((

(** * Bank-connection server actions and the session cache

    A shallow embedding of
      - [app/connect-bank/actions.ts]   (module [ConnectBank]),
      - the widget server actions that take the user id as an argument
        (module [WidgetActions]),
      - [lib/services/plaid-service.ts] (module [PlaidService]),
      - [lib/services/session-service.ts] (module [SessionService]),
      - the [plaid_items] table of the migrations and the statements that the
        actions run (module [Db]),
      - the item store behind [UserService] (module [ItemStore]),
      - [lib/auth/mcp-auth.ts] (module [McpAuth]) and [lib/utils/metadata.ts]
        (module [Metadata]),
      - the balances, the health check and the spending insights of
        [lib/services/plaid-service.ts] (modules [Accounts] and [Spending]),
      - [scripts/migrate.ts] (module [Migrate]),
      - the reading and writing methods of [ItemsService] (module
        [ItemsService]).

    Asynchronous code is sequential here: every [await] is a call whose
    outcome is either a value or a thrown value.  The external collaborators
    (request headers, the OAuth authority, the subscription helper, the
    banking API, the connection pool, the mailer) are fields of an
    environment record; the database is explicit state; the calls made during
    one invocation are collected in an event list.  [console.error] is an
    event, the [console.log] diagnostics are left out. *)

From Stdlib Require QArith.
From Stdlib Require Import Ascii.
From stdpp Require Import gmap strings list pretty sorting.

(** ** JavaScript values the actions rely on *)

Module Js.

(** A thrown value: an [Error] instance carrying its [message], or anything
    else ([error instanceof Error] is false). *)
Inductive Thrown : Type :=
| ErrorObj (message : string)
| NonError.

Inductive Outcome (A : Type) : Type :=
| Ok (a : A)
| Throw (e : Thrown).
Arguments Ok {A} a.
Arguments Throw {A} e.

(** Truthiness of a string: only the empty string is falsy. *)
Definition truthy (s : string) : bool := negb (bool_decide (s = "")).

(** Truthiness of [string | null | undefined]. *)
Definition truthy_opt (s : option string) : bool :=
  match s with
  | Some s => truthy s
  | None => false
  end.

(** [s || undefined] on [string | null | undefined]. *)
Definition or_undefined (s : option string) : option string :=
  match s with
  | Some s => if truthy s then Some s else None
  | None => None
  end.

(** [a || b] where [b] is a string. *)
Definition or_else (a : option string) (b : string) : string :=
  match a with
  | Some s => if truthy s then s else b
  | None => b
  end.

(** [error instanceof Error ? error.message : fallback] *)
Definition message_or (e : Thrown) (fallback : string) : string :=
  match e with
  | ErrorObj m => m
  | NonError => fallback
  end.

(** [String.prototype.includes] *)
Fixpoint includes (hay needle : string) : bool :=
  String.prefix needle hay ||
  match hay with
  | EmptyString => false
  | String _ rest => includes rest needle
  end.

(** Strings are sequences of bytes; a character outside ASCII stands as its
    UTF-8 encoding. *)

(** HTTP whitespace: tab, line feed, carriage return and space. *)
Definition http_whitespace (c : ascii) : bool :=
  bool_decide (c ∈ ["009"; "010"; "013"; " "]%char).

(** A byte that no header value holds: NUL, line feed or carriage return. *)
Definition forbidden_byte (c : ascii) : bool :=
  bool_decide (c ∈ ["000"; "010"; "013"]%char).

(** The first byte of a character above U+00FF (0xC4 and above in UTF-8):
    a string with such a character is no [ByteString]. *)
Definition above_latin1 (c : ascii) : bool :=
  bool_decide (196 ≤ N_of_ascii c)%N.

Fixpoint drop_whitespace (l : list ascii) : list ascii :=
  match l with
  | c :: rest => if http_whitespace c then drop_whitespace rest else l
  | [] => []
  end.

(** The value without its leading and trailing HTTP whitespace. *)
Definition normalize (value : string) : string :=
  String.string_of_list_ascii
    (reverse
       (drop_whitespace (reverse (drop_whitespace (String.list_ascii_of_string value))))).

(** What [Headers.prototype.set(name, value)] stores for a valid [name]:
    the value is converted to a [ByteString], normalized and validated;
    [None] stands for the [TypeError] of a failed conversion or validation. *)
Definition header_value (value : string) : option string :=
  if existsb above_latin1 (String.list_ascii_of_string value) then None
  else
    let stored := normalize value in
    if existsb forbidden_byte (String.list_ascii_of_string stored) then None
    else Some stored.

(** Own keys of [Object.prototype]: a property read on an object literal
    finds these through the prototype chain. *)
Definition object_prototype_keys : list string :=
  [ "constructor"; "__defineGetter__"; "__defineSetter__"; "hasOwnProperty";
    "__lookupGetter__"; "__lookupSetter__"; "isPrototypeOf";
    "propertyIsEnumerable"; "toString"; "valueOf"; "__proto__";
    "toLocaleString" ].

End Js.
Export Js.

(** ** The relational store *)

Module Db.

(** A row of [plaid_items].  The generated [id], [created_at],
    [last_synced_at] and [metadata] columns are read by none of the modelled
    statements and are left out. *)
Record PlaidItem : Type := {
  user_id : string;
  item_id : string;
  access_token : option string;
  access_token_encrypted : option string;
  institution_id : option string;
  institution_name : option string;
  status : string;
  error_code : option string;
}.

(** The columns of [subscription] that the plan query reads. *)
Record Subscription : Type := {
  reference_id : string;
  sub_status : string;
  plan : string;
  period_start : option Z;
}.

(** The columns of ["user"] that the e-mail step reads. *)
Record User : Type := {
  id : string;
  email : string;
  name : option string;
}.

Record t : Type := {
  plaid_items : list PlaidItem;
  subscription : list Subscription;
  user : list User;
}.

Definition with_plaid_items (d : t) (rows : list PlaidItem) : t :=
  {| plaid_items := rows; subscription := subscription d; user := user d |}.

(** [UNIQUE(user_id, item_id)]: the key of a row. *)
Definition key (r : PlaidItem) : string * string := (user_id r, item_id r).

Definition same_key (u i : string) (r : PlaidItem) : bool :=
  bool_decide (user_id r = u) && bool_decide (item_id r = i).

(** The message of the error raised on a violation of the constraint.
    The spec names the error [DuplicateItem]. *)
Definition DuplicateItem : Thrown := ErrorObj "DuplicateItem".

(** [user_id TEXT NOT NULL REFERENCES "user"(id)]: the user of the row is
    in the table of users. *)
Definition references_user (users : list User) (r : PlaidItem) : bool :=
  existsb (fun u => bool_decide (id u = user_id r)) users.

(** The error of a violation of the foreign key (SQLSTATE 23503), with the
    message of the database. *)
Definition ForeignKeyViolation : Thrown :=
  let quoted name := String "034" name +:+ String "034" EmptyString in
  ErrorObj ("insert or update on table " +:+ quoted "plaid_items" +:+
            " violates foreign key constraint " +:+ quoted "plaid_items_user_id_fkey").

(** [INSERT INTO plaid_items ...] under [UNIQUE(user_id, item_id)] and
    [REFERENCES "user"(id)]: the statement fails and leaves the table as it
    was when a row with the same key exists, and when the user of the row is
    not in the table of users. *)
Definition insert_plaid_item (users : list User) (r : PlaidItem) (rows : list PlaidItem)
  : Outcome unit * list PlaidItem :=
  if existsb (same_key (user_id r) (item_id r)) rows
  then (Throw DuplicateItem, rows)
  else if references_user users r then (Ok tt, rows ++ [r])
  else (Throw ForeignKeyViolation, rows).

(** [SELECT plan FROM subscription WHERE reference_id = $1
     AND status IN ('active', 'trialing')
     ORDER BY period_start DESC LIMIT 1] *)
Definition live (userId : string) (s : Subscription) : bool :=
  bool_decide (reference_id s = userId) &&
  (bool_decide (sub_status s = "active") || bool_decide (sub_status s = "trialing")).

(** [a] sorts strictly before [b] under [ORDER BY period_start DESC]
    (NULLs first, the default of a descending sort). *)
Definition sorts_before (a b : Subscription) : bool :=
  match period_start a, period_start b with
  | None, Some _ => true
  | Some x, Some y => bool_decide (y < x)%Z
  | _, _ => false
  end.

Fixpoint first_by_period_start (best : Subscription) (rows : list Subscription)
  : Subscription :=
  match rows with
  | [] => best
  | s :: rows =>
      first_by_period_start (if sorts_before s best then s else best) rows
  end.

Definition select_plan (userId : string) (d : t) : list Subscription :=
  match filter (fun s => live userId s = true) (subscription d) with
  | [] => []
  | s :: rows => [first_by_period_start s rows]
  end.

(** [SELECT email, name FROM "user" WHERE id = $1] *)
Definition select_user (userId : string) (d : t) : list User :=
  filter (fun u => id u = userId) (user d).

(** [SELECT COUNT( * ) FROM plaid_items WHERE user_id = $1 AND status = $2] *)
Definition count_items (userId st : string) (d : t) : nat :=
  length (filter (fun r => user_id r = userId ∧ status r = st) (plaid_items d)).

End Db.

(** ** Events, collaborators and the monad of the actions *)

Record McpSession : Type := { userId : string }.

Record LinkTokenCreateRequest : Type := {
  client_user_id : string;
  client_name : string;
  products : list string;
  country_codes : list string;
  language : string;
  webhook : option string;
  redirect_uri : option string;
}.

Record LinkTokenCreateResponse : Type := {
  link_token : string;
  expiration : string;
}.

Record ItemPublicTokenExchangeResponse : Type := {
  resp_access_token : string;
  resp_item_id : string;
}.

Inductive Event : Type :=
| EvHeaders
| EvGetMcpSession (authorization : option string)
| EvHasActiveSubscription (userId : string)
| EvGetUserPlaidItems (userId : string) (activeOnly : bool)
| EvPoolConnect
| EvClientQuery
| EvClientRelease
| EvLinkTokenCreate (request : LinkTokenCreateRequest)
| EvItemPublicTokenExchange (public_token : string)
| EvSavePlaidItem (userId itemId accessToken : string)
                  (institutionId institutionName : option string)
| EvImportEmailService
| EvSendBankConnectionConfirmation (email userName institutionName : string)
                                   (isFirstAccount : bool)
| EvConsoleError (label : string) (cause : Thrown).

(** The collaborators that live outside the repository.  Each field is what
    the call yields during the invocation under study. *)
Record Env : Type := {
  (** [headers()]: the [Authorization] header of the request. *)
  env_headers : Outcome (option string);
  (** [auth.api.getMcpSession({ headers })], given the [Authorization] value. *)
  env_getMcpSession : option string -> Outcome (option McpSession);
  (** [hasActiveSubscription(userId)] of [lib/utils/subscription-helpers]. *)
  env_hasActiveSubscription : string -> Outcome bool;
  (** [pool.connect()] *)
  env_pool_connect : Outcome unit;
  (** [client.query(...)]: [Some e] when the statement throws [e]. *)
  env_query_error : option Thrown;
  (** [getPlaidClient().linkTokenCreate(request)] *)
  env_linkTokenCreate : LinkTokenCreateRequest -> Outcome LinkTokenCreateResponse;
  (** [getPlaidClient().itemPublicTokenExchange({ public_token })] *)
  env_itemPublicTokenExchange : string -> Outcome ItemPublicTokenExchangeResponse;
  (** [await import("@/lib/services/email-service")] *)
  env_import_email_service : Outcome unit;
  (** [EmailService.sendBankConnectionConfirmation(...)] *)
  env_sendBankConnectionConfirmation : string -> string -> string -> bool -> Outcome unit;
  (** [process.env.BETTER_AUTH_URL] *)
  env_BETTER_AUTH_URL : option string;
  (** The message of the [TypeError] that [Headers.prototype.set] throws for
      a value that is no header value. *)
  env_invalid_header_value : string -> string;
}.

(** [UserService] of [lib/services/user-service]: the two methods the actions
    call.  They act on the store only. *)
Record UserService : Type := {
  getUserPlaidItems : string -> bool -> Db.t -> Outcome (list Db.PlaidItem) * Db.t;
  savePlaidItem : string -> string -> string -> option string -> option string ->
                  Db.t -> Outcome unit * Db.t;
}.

))

TO DO: In the records above, find the lines containing "institutionName" and copy them.

ANSWER SECTION:
                  (institutionId institutionName : option string)
| EvSendBankConnectionConfirmation (email userName institutionName : string)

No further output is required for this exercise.